A large portion of my life has been influenced by sneakers. Yeah, sneakers. I was (am?) a member of a subculture obsessed with those rubber soled things you put on your feet everyday to protect your feet from the elements. I’m a NikeTalk forum reading, shoe cleaning, sneaker cleaning, duck walking sneaker fiend.

Okay, maybe not so much. But, there’s a little part of me that validates every sneaker cliche you can think of. While I’ve matured from an obsessive teenager and might not pay attention to the sneaker “scene” as closely or obsessively as I once did, I’m still very much just as passionate about my shoes as I once was. But is the culture “dead”?

Spurred by an interest in “Performance Basketball Footwear,” my sneaker obsession started by reading Kicksology, a niche site dedicated to reviewing basketball shoes for the benefit of any internet savvy basketball player. I was enamoured with the time, effort and energy it took to design a shoe that could perform and look good (Pretty sure this spurred my interest in design). The shoes I loved and wanted were ones that I loved because I loved their design – not because my whole class wanted them or Wince Carter jumped over Gary Payton in them (although, that probably did influence me just a bit). (This was sometime in the early “aughts” (2000’s).

When I got into sneakers, the subculture was showing signs of reaching its critical mass. The internet enabled those passionate sneaker hunters, intent on breaking necks to network like never before and share their obsession with millions others. The one and only NikeTalk became my daily reading destination, and it was the same for many others.

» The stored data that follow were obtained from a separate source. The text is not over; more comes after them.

(** The body of [Obj::set<Key>], guard by guard. *)
Lemma set_Key_eq o c new is_default g :
  Obj_set_Key o c new is_default g
  = match tables g !! o.1 with
    | None => Abort
    | Some ti =>
        if (get_public_column_count (t_spec ti) <=? c)%nat
        then Throw column_index_out_of_range g
        else
          match columns (t_spec ti) !! c with
          | None => Abort
          | Some col =>
              match tables g !! col_opposite_table col with
              | None => Abort
              | Some tti =>
                  if negb (new =? null_key)
                     && negb (valid_object g (col_opposite_table col, new))
                  then Throw target_row_index_out_of_range g
                  else
                    match cell_at g o c with
                    | Some (CKey old) =>
                        if negb (new =? old)
                        then
                          match Obj_update_backlinks o c old new
                                  (mkCascade Mode_Strong []) (bump g) with
                          | Ok r g1 =>
                              match cell_at g1 o c with
                              | Some _ =>
                                  (if r.1 then Table_remove_recursive r.2 else ret tt)
                                    (emitted (repl_set_key o.1 c o.2 new
                                                (instr_type is_default))
                                             (upd o c (CKey new) g1))
                              | None => Abort
                              end
                          | Throw e g1 => Throw e g1
                          | Abort => Abort
                          end
                        else Ok tt (bump g)
                    | _ => Abort
                    end
              end
          end
    end.
Proof.
  unfold Obj_set_Key. mstep.
  destruct (tables g !! o.1) as [ti|] eqn:Hti; [|done]. mstep.
  destruct (get_public_column_count (t_spec ti) <=? c)%nat; [done|].
  mstep. rewrite get_target_table_eq, Hti.
  destruct (columns (t_spec ti) !! c) as [col|] eqn:Hcol; [|done].
  destruct (tables g !! col_opposite_table col) as [tti|] eqn:Htt; [|done].
  mstep. rewrite is_valid_unfold. mstep.
  destruct (negb (new =? null_key)
            && negb (valid_object g (col_opposite_table col, new))); [done|].
  mstep. rewrite get_row_eq. unfold cell_at.
  destruct (objects g !! o) as [row|] eqn:Hrow; [|done]. mstep.
  rewrite get_row_eq. change (objects (bump g)) with (objects g). rewrite Hrow.
  mstep. simpl mbind.
  destruct (row !! c) as [v|] eqn:Hv.
  2: { apply lookup_ge_None in Hv.
       destruct (Nat.ltb_spec (c + 1) (S (length row))); [lia|done]. }
  pose proof (lookup_lt_Some _ _ _ Hv) as Hlt.
  destruct (Nat.ltb_spec (c + 1) (S (length row))); [|lia].
  mstep. rewrite read_leaf_eq. unfold cell_at.
  change (objects (bump g)) with (objects g). rewrite Hrow. simpl mbind.
  rewrite Hv. mred.
  destruct v; try done.
  destruct (negb (new =? k)); [|by mstep].
  mstep.
  destruct (Obj_update_backlinks o c k new _ (bump g)) as [r g1| |]; try done.
  mstep. rewrite write_leaf_eq.
  fold (cell_at g1 o c).
  destruct (cell_at g1 o c); [|done]. mstep. done.
Qed.
Lemma hash_all_nested (l : list pyval) :
  (exists v, In v l /\ json_scalar v = false) -> hash_all l = Err TypeError.
Proof.
  induction l as [|v l IH]; intros (w & Hw & Hs); [destruct Hw|].
  simpl. destruct Hw as [->|Hw].
  - by destruct w.
  - destruct (to_hashable v) as [x|e] eqn:Ex.
    + rewrite IH; [reflexivity|by exists w].
    + destruct v; try discriminate; by injection Ex as <-.
Qed.

Lemma hash_all_chars (t : string) :
  hash_all (string_chars t)
  = Ok (map (fun c => HStr (String c EmptyString)) (list_ascii_of_string t)).
Proof. induction t as [|c t IH]; simpl; [reflexivity|by rewrite IH]. Qed.

Lemma hash_all_keys (m : list (string * pyval)) :
  hash_all (map (fun kv => PStr kv.1) m) = Ok (map (fun kv => HStr kv.1) m).
Proof. induction m as [|kv m IH]; simpl; [reflexivity|by rewrite IH]. Qed.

Of course, this had its advantages and disadvantages.  Shoes that we wanted were becoming more easily accessible via increased distribution and the internet. But, this also meant big corporate dudes were taking notice; they began to manufacture demand and created artificially limited products, satisfying every sneakerhead’s desire to “break necks.” Less underground sites and outlets like Sole Collector Magazine (whose purpose/effect on the culture is up for debate) began to surface and it was evident the culture was now mainstream.

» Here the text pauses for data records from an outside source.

Lemma funnel_split_witness :
  (rtoCount (compute fullRtoInputs) <=? orderToBeShipped (compute fullRtoInputs))%js
    = true /\
  deliveredOrders (compute fullRtoInputs) =#
    (orderToBeShipped (compute fullRtoInputs) - rtoCount (compute fullRtoInputs))%js.
Proof.
  destruct (funnel_split fullRtoInputs eq_refl eq_refl eq_refl)
    as (_ & H1 & H2 & _).
  split; [exact H1 | exact H2].
Defined.

(** The exact conservation rtoCount + deliveredOrders = orderToBeShipped
    fails on the program: with totalOrders = 1, cancelledOverCall = 0.1
    and rtoPercentage = 8, which the widgets can
    all produce, orderToBeShipped is 0.9 (the double
    0.90000000000000002), rtoCount 0.072000000000000008, deliveredOrders
    0.82800000000000007, and their sum is 0.90000000000000013. *)
Lemma funnel_conservation_counterexample :
  let r := Binary64.compute Binary64.roundingInputs in
  Binary64.ge (Binary64.rtoPercentage Binary64.roundingInputs) 0 = true /\
  Binary64.ge 100 (Binary64.rtoPercentage Binary64.roundingInputs) = true /\
  Binary64.orderToBeShipped r = 0.90000000000000002%float /\
  (Binary64.rtoCount r + Binary64.deliveredOrders r)%float
    = 0.90000000000000013%float /\
  ~ (PrimFloat.eqb
       (Binary64.rtoCount r + Binary64.deliveredOrders r)%float
       (Binary64.orderToBeShipped r) = true).
Proof.
  vm_compute. repeat split; try reflexivity. discriminate.
Qed.





(** The signs of the results, for inputs that are >= 0 (finite or not). *)
Lemma compute_not_negative (inputs : CalculatorInputs) :
  nonnegative_inputs inputs ->
  Forall not_negative
    ([ orderToBeShipped (compute inputs); rtoCount (compute inputs);
       deliveredOrders (compute inputs); totalRevenue (compute inputs) ]
     ++ components (compute inputs) ++ [ totalExpenses (compute inputs) ]).
Proof.
  intros H.
  pose proof (fun f => or_intror (JS.isNaN (get_field f inputs) = true) (H f))
    as Hnn.
  change (forall f, not_negative (get_field f inputs)) in Hnn.
  destruct inputs as [t c p s pc ad gst sh rsh dmg pk misc].
  pose proof (Hnn F_totalOrders) as Ht.
  pose proof (Hnn F_rtoPercentage) as Hp.
  pose proof (Hnn F_sellingPrice) as Hs.
  pose proof (Hnn F_productCost) as Hpc.
  pose proof (Hnn F_adCostPerOrder) as Had.
  pose proof (Hnn F_adGstPercentage) as Hgst.
  pose proof (Hnn F_shippingCost) as Hsh.
  pose proof (Hnn F_rtoShippingCost) as Hrsh.
  pose proof (Hnn F_productDamageRtoPercentage) as Hdmg.
  pose proof (Hnn F_packingCost) as Hpk.
  pose proof (Hnn F_miscellaneous) as Hmisc.
  cbn [get_field totalOrders rtoPercentage sellingPrice productCost
       adCostPerOrder adGstPercentage shippingCost rtoShippingCost
       productDamageRtoPercentage packingCost miscellaneous] in *.
  unfold compute, components.
  cbn [orderToBeShipped rtoCount deliveredOrders totalRevenue totalProductCost
       totalAdCost totalShippingCost totalRtoShipping totalDamageLoss
       totalPackingCost totalMiscellaneous totalExpenses app].
  repeat (apply List.Forall_cons;
          [repeat first
             [ assumption
             | apply not_negative_max0
             | apply not_negative_div_100
             | apply not_negative_mul
             | apply not_negative_add
             | apply not_negative_Fin; lra ] |]).
  apply List.Forall_nil.
Qed.
(** C9, as the code has it.  After [__init__] has returned, no sequence of
    calls on the runtime or on its contexts changes the name, the command,
    the runner source, the encoding, the tempfile flag, the prompt, the
    cached executable or the availability, and these are what the
    constructor was given and found.  The one field that is assigned
    later is [_session], by [session()]. *)
Theorem configuration_is_never_mutated (nm : pystr)
    (command : pystr + list pystr) (runner_source encoding : pystr)
    (tempfile : bool) (prompt : pystr) (m0 : Machine)
    (calls : list method) :
  let r := __init__ nm command runner_source encoding tempfile prompt m0 in
  r.1 = Return tt ->
  configuration (self (after calls r.2)) = configuration (self r.2) /\
  _name (self (after calls r.2)) = nm /\
  _command (self (after calls r.2))
    = match command with inl c => [c] | inr l => l end /\
  _runner_source (self (after calls r.2)) = runner_source /\
  _encoding (self (after calls r.2)) = encoding /\
  _tempfile (self (after calls r.2)) = tempfile /\
  _prompt (self (after calls r.2)) = prompt.
Proof.
  intros r Hr.
  destruct (init_builds_descriptor _ _ _ _ _ _ _ Hr) as [b Hself].
  fold r in Hself.
  assert (Hconf : configuration (self (after calls r.2))
                  = configuration (self r.2)).
  { apply after_keeps_configuration. rewrite Hself. simpl. eauto. }
  split; [exact Hconf|].
  rewrite Hself in Hconf. unfold configuration in Hconf. simpl in Hconf.
  injection Hconf as -> -> -> -> -> -> _ _. done.
Qed.

(** C9 as stated fails: on the runtime made by
    [ExternalRuntime("Node", ["node"], runner, "ascii", False, "> ")] the
    field [_session] is [None], and the call [session()] assigns it. *)
Lemma session_mutates_descriptor :
  (__init__ (u "Node") (inr [u "node"]) Demo.runner (u "ascii") false
     (u "> ") Demo.linux_box).1 = Return tt /\
  _session (self (Demo.node_box false)) = None /\
  _session (self (after [Runtime_session] (Demo.node_box false)))
    = Some 0%nat /\
  self (after [Runtime_session] (Demo.node_box false))
    <> self (Demo.node_box false).
Proof.
  split; [vm_compute; reflexivity|]. split; [vm_compute; reflexivity|].
  split; [vm_compute; reflexivity|].
  intros H. apply (f_equal _session) in H. vm_compute in H. discriminate.
Qed.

Sneakers aren’t anything “special” now. Everyone reads Hypebeast and the rest of the fashion blogs and sneakers are just another element of a hypebeast’s wardrobe. Now everyone’s a sneakerhead, clamoring over the next limited edition sneaker, or whatever’s hype on the message boards – all to get props from another dude who reads the same blog he does.

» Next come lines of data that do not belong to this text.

(** The loop on a line of whitespace: each round consumes two characters
    and appends one token of type [None], at the column of the second. *)
Lemma scan_loop_all_space k : forall f fuel,
  0 <= cursor f <= size line + 1 ->
  Z.to_nat ((size line - cursor f + 1) / 2) = k ->
  (k < fuel)%nat ->
  exists g,
    scan_loop line fuel f = Done tt g /\
    m_Tokens g =
      m_Tokens f ++
      map (fun c => tok TokenType.None (m_Filename f) (m_Row f) c
                        EmptyString)
          (odd_columns (cursor f) k) /\
    m_Filename g = m_Filename f /\ m_Row g = m_Row f /\ cout g = cout f.
Proof.
  induction k as [|k IH]; intros f fuel Hc Hk Hfuel;
    (destruct fuel as [|fuel]; [lia|]); cbn [scan_loop];
    unfold bind at 1, valid, bind at 1, get_cursor, ret.
  - assert (Hv : (cursor f <? size line) = false).
    { apply Z.ltb_ge. Z.div_mod_to_equations. lia. }
    rewrite Hv. exists f. simpl. rewrite app_nil_r. auto.
  - assert (Hlt : cursor f + 1 <= size line).
    { Z.div_mod_to_equations. lia. }
    assert (Hv : (cursor f <? size line) = true) by (apply Z.ltb_lt; lia).
    rewrite Hv. unfold bind.
    rewrite scan_step_space_no_rule.
    + rewrite !wrap32_small by lia.
      match goal with |- context [scan_loop line fuel ?h] =>
        destruct (IH h fuel) as [g [E [T [F [R C]]]]]
      end.
      * simpl. lia.
      * simpl. Z.div_mod_to_equations. lia.
      * lia.
      * exists g. rewrite E, T. simpl. rewrite <- app_assoc.
        replace (cursor f + 1 + 1) with (cursor f + 2) by lia.
        auto.
    + apply char_at_all_space; [assumption | lia].
    + apply all_space_no_rule; [assumption|].
      unfold wrap32. apply Z.mod_pos_bound. reflexivity.
Qed.

End AllSpace.

(** The step from a whitespace character, up to the classification. *)
Lemma scan_step_space line fuel f :
  isspace (char_at line (cursor f)) = true ->
  scan_step line fuel f =
  (let pos := mkPosition (m_Filename f) (wrap32 (cursor f + 1)) (m_Row f) in
   token <- classify line fuel (char_at line (wrap32 (cursor f + 1))) pos
              (mkToken TokenType.None pos EmptyString) ;;
   push_back token ;;
   cursor_incr)
    (mkFrame (m_Tokens f) (m_Filename f) (m_Row f) (wrap32 (cursor f + 1))
             (cout f)
             (reads f ++ [(AtFirst, cursor f);
                          (AtSkip, wrap32 (cursor f + 1))])).
Proof.
  intros Hs.
  unfold scan_step, bind at 1, currentPos at 1.
  unfold bind at 1, get_cursor at 1.
  unfold bind at 1, read at 1, bind at 1, log_reads at 1, ret at 1.
  unfold bind at 1, skip_space at 1. rewrite Hs.
  cbv [bind cursor_incr get_cursor set_cursor read log_reads currentPos ret
       fst snd cursor m_Tokens m_Filename m_Row cout reads Type_ Value].
  rewrite <- app_assoc. reflexivity.
Qed.

(** C4, as the code has it: when the character a step classifies matches no
    rule and is not whitespace, the step prints nothing and appends exactly
    one token, of type [None] and with an empty value, at the index of that
    character; the cursor ends just behind it. *)
Theorem scan_step_unmatched_appends_None line fuel f :
  0 <= cursor f < size line -> size line < UINT32_MAX ->
  isspace (char_at line (classified_index line f)) = false ->
  matches_rule (char_at line (classified_index line f)) = false ->
  exists rs,
    scan_step line fuel f =
    Done tt (mkFrame
               (m_Tokens f ++
                [tok TokenType.None (m_Filename f) (m_Row f)
                     (classified_index line f) EmptyString])
               (m_Filename f) (m_Row f) (classified_index line f + 1)
               (cout f) (reads f ++ rs)).
Proof.
  unfold classified_index. intros Hc Hsize Hs Hr.
  destruct (isspace (char_at line (cursor f))) eqn:E.
  - eexists. rewrite scan_step_space_no_rule; rewrite ?wrap32_small by lia;
      auto.
  - eexists. rewrite scan_step_no_rule; rewrite ?wrap32_small by lia; auto.
Qed.

Lemma scan_step_unmatched_witness :
  exists rs,
    scan_step "@" 0 (Lexer "main.vs") =
    Done tt (mkFrame [tok TokenType.None "main.vs" 0 0 EmptyString]
                     "main.vs" 0 1 EmptyString rs).
Proof.
  apply (scan_step_unmatched_appends_None "@" 0 (Lexer "main.vs"));
    [unfold size; simpl; lia | reflexivity | reflexivity | reflexivity].
Defined.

Okay, okay. I read the blogs too, but I don’t buy everything I see there. And when it comes to sneakers, it’s easy to say “sneaker culture is dead.” The proliferation of blogs and manufactured demand has created literal hype beasts who don’t understand what or why they’re buying what they’re buying. Sneaker culture started from people buying shoes that they liked because they actually liked the product for whatever reason it was. Their favourite ball player would wear it, the dope boy down the street had ‘em, or it was simply a dope silhouette. “Neck breaking” was born out of a mutual interest between peers. These peer’s mutual interests is what made them break necks when they saw others’ hot kicks. A set of peers defined their own interests — not the company’s like Nike or Adidas. Limited happened more often than not because the companies just didn’t realize there was a demand, leading to messed up distribution. Now, distribution is so micromanaged, limited edition means nothing – and to a real ‘head, limited edition never meant anything, anyways. If you wanted it, you were getting it.

The culture that NikeTalk helped establish in the early 2000’s is dead. There’s no doubt about it. At that time, sneakers were just a different thing and heads were willing to help each other out and genuinely liked some dope sneakers. Now the culture is much more of an artificial, hype driven machine. That’s not to say every shoe out there is whack or that tastes/trends don’t change. But it’s clear that the true “sneaker head” is more of a rare breed than a dying one. They’re the ones who’ll buy a sneaker because they truly like it. Not because someone else does.